Data to process Block Start

Lemma queueInv_step (list_ : list A) limit st st' :
  queueInv list_ limit st -> queueStep st st' -> queueInv list_ limit st'.
Proof.
  intros (Hl & Hlim & Hi & Hbound & Hnone & Hzero & Hexit & Hlast) Hstep.
  pose proof (errorCount_nonneg (aq_callbacks st)) as Herr.
  destruct Hstep as [st Hloop | st before x after err Hfl].
  - (* a turn of the loop *)
    unfold loopTurn.
    destruct (Z.ltb_spec (aq_i st) (aq_limit st)) as [Hlt|Hge];
      destruct (Nat.eqb_spec (length (aq_queue st)) 0) as [Hq0|Hq]; simpl.
    + apply length_zero_iff_nil in Hq0.
      split; [done|]. split; [done|]. split; [done|]. split; [done|].
      split; [done|]. split; [simpl; intros H0; by destruct (Hzero H0)|].
      split; [simpl; intros _; by right; left | done].
    + set (st1 := mkQueueState _ _ _ _ _ _ _).
      assert (Hq1 : aq_queue st1 <> []) by (simpl; by destruct (aq_queue st)).
      destruct (queueInv_tick list_ st1 Hq1 Hl)
        as (Hl' & Hfl' & Hst' & Hi' & Hlim' & Hloop' & Hcb' & _).
      unfold queueInv. rewrite Hi', Hlim', Hloop', Hcb', Hfl'. simpl.
      split; [done|]. split; [done|]. split; [lia|]. split; [lia|].
      split; [|split; [|split]].
      * intros Hin. exfalso. destruct (Hnone Hin) as (Hcb & Hnil & [H0|Hqn]).
        -- lia.
        -- apply Hq. by rewrite Hqn.
      * intros H0. lia.
      * discriminate.
      * intros H0. lia.
    + apply length_zero_iff_nil in Hq0.
      split; [done|]. split; [done|]. split; [done|]. split; [done|].
      split; [done|]. split; [simpl; intros H0; by destruct (Hzero H0)|].
      split; [simpl; intros _; by right; left | done].
    + split; [done|]. split; [done|]. split; [done|]. split; [done|].
      split; [done|]. split; [simpl; intros H0; by destruct (Hzero H0)|].
      split; [simpl; intros _; by right; right | done].
  - (* a handler calls back *)
    rewrite Hfl in Hi. rewrite length_app in Hi. simpl in Hi.
    assert (Hno : ~ In None (aq_callbacks st)).
    { intros Hin. destruct (Hnone Hin) as (_ & Hnil & _).
      rewrite Hfl in Hnil. by destruct before. }
    assert (Hlim0 : aq_limit st <> 0).
    { intros H0. destruct (Hzero H0) as [Hcb _]. apply Hno. rewrite Hcb. by left. }
    set (st0 := mkQueueState _ _ _ _ _ _ _).
    destruct err as [e|]; simpl.
    + (* with an error *)
      unfold queueInv; simpl. rewrite errorCount_app, length_app.
      change (errorCount [Some e]) with 1.
      split; [done|]. split; [done|]. split; [lia|]. split; [done|].
      split; [|split; [|split]].
      * intros Hin. apply in_app_or in Hin as [Hin|[Hin|[]]];
          [contradiction | discriminate].
      * intros H0. contradiction.
      * done.
      * intros H0. lia.
    + (* without *)
      destruct (Nat.eqb_spec (length (aq_queue st)) 0) as [Hq0|Hq]; simpl.
      * apply length_zero_iff_nil in Hq0.
        unfold queueInv; simpl. rewrite errorCount_app, length_app.
        destruct (Z.eqb_spec (aq_i st - 1) 0) as [Hi0|Hin0].
        -- assert (Hbefore : before ++ after = []).
           { apply length_zero_iff_nil. rewrite length_app. lia. }
           assert (Hcb : aq_callbacks st = []).
           { apply callbacks_only_None; [lia | done]. }
           rewrite Hbefore, Hcb. change (errorCount []) with 0.
           change (errorCount [None]) with 0. simpl.
           split; [done|]. split; [done|]. split; [lia|]. split; [lia|].
           split; [intros _; split; [done|]; split; [done|]; by right|].
           split; [intros H0; contradiction|].
           split; [intros _; by right; left|].
           intros _ _. by left.
        -- rewrite app_nil_r. change (errorCount []) with 0.
           split; [done|]. split; [done|]. split; [lia|]. split; [lia|].
           split; [intros Hin; contradiction|].
           split; [intros H0; contradiction|].
           split; [intros _; by right; left|].
           intros H0. lia.
      * assert (Hq1 : aq_queue st0 <> []) by (simpl; by destruct (aq_queue st)).
        destruct (queueInv_tick list_ st0 Hq1 Hl)
          as (Hl' & Hfl' & Hst' & Hi' & Hlim' & Hloop' & Hcb' & Hshorter).
        unfold queueInv. rewrite Hi', Hlim', Hloop', Hcb', Hfl'. simpl.
        rewrite length_app.
        split; [done|]. split; [done|]. split; [lia|]. split; [done|].
        split; [intros Hin; contradiction|].
        split; [intros H0; contradiction|].
        split.
        -- intros Hfalse. destruct (Hexit Hfalse) as [H0|[Hqn|Hge]].
           ++ contradiction.
           ++ exfalso. apply Hq. by rewrite Hqn.
           ++ by right; right.
        -- intros H0. lia.
Qed.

Data to process Block End

**Requirement:**
Both the line containing "set (st0 := mkQueueState _ _ _ _ _ _ _)." and the line containing "aq_queue st0 <>" belong in the answer. Print them and every line above that falls between them exactly, and no others.

**Solved exercise:**
    set (st0 := mkQueueState _ _ _ _ _ _ _).
    destruct err as [e|]; simpl.
    + (* with an error *)
      unfold queueInv; simpl. rewrite errorCount_app, length_app.
      change (errorCount [Some e]) with 1.
      split; [done|]. split; [done|]. split; [lia|]. split; [done|].
      split; [|split; [|split]].
      * intros Hin. apply in_app_or in Hin as [Hin|[Hin|[]]];
          [contradiction | discriminate].
      * intros H0. contradiction.
      * done.
      * intros H0. lia.
    + (* without *)
      destruct (Nat.eqb_spec (length (aq_queue st)) 0) as [Hq0|Hq]; simpl.
      * apply length_zero_iff_nil in Hq0.
        unfold queueInv; simpl. rewrite errorCount_app, length_app.
        destruct (Z.eqb_spec (aq_i st - 1) 0) as [Hi0|Hin0].
        -- assert (Hbefore : before ++ after = []).
           { apply length_zero_iff_nil. rewrite length_app. lia. }
           assert (Hcb : aq_callbacks st = []).
           { apply callbacks_only_None; [lia | done]. }
           rewrite Hbefore, Hcb. change (errorCount []) with 0.
           change (errorCount [None]) with 0. simpl.
           split; [done|]. split; [done|]. split; [lia|]. split; [lia|].
           split; [intros _; split; [done|]; split; [done|]; by right|].
           split; [intros H0; contradiction|].
           split; [intros _; by right; left|].
           intros _ _. by left.
        -- rewrite app_nil_r. change (errorCount []) with 0.
           split; [done|]. split; [done|]. split; [lia|]. split; [lia|].
           split; [intros Hin; contradiction|].
           split; [intros H0; contradiction|].
           split; [intros _; by right; left|].
           intros H0. lia.
      * assert (Hq1 : aq_queue st0 <> []) by (simpl; by destruct (aq_queue st)).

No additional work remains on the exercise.